The 5th instar corresponded to 6-day-old larvae, more precisely, to the last feeding stage LF3 prior to sealing, with the gut completely filled with a yellowish material. Black pupae with dark brown eye pigmentation or when they showed medium thorax pigmentation (Pdm) were sampled [58, 59]. The individuals were collected into disposable tubes and immediately frozen on dry ice. The entire tube-like digestive tracts were collected from each larva or pupa and homogenized, and random 50 mg samples of the homogenized gut from each individual were used for isolation of the total bacterial DNA using the ZR Faecal DNA MiniPrep kit (Zymo Research, Irvine, CA, USA) [34].

Real-time PCR analysis

Bacterial DNA was quantified using the MX3005P thermocycler (Stratagene, La Jolla, CA, USA), based on the 16S rRNA gene copy numbers (Additional file 1). The following specific primers were used: for Gamma, 1080γF and γ1202R; for Bacteroidetes (Bct), 798cfbF and cfb967R; for Firm, 928F-Firm and 1040FirmR; and for Actinobacteria (Act), Act920F3 and Act 1200R [60]. IBM SPSS Statistics ver. 20 (IBM, Armonk, NY, USA) was used for descriptive data analysis and for the visualisation of qRT-PCR data. Differences between developmental stages were determined by one-way ANOVA for total bacterial counts and by repeated measurement ANOVA for bacterial groups. Based on the study results (means of developmental stages and their variation estimates), we performed a power analysis of the single factor design to determine the required number of replicates needed in each developmental stage to achieve the target test power of 0.90 with α < 0.05. To ensure repeatability of the results in other hives, a similar power analysis was also performed using the data of the comparable developmental stages (5th instar corresponded to LF3; black pupae corresponded to Pdm) from experiment 1 (EXP1) published by Hroncova et al. [34] where an identical methodical/sampling approach was used allowing direct comparison. In this analysis, we determined the required number of replicates for pooled samples in four colonies (single- or two-factor analyses). All analyses were carried out using the STATISTICA program (StatSoft, Tulsa, USA) [61].

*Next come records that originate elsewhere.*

Definition tree : ast :=
  EBinary Or (EUnary Not (EVariable 2))
    (EBinary OpGe
       (EIndex (ECall (str "count") 0 [EArray [EVariable 0; EConstant (CInteger 2)]]) (EConstant (CInteger 0)))
       (EConstant (CInteger 300000))).

Lemma symbol_here d sign ts y t no s :
  (y, t, no) ∈ symbols → follows no s → spells names d (starts_operand t) ts s → spells names d sign (t :: ts) (y ++ s).
Proof. by econstructor. Qed.

Ltac symbol y no := eapply (symbol_here _ _ _ y _ no); [set_solver|by (left + right)|].
Ltac name w := eapply (sp_word _ _ _ _ w); [by apply lex_name; [|repeat constructor|vm_compute; set_solver|]|done|].
Ltac integer n := eapply (sp_word _ _ _ _ (uint_to_string n)); [by apply lex_integer|done|].

Lemma text_spelled : spells names 0 true text_tokens text.
Proof.
  unfold text_tokens. change text with (["!"] ++ str "sender" ++ " " :: ["|"; "|"] ++ " " :: str "count" ++ "(" ::
    ["["] ++ str "rcpt" ++ [","] ++ " " :: uint_to_string 2 ++ ["]"] ++ ")" :: ["["] ++ uint_to_string 0 ++ ["]"] ++
    " " :: [">"; "="] ++ " " :: (uint_to_string 5 ++ str "m") ++ []).
  symbol ["!"] (Some "="). name (str "sender"). apply sp_blank; [by left|].
  symbol ["|"; "|"] (@None Z). apply sp_blank; [by left|].
  eapply (sp_word _ _ _ _ (str "count")); [by apply (lex_function _ _ fn_count 1 0)|done|].
  apply sp_open. symbol ["["] (@None Z). name (str "rcpt"). symbol [","] (@None Z). apply sp_blank; [by left|].
  integer 2. symbol ["]"] (@None Z). apply (sp_close _ 0); [lia|]. symbol ["["] (@None Z).
  integer 0. symbol ["]"] (@None Z). apply sp_blank; [by left|]. symbol [">"; "="] (@None Z).
  apply sp_blank; [by left|].
  apply (sp_word _ _ _ _ (uint_to_string 5 ++ str "m") (TConstant (CInteger (5 * 60000)))); [by apply lex_duration|done|].
  apply sp_end.
Qed.

Lemma tree_derived : derives (Level 1) false tree text_tokens.
Proof.
  eapply (d_binary Or _ _ [TUnary Not; TVariable 2]).
  - apply (d_level _ 8); [done|]. apply (d_unary Not true). apply (d_primary true). constructor.
  - apply (d_level _ 5); [done|]. eapply (d_binary OpGe true _
      (TFunction (str "count") 0 1 :: OpenParen :: [OpenBracket; TVariable 0; Comma; TConstant (CInteger 2); CloseBracket]
       ++ CloseParen :: [OpenBracket; TConstant (CInteger 0); CloseBracket])).
    + apply (d_level _ 8); [done|]. apply (d_primary true).
      apply (d_index _ _ [TFunction (str "count") 0 1; OpenParen; OpenBracket; TVariable 0; Comma;
        TConstant (CInteger 2); CloseBracket; CloseParen] true _ [TConstant (CInteger 0)]).
      * apply (d_call (str "count") 0 [EArray [EVariable 0; EConstant (CInteger 2)]] [OpenBracket; TVariable 0; Comma; TConstant (CInteger 2); CloseBracket]); [done..|].
        apply (d_one _ true); [|done]. apply (d_level _ 8); [done|]. apply (d_primary true).
        apply (d_array [EVariable 0; EConstant (CInteger 2)] [TVariable 0; Comma; TConstant (CInteger 2)]); [done|].
        apply (d_more _ true _ [TVariable 0]); [|done|].
        -- apply (d_level _ 8); [done|]. apply (d_primary true). constructor.
        -- apply (d_one _ true); [|done]. apply (d_level _ 8); [done|]. apply (d_primary false). constructor.
      * apply (d_level _ 8); [done|]. apply (d_primary false). constructor.
    + apply (d_level _ 8); [done|]. apply (d_primary false). constructor.
Qed.

Lemma expression_evaluated_witness :
  ∃ items, parse names text = Ok items ∧
    ∀ st, expr_eval session_variables services items st = denote session_variables services tree st.
Proof.
  exact (expression_evaluated names session_variables services text text_tokens false tree
    text_spelled tree_derived eq_refl).
Defined.
End TextExample.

Denaturing gradient gel electrophoresis

The total bacterial community DNA was amplified by targeting the 200-bp partial 16S rRNA gene sequences with universal bacterial set of primers 338GC and RP534 [61], which actually amplifies the genetic information of the honey bee microbiota [34]. PCR products were analysed on a DGGE gel (gradient from 35 to 65%) according to the method of Mrazek et al. [62].

Appropriate standards containing a mixture of PCR products of five known microorganisms [34] were loaded in the centre of gels to minimise gel variability using multi-gel comparisons in the BioNumerics 6.6 software (Applied Maths, Sint-Martens-Latem, Belgium) with the settings used by Hroncova et al. [34].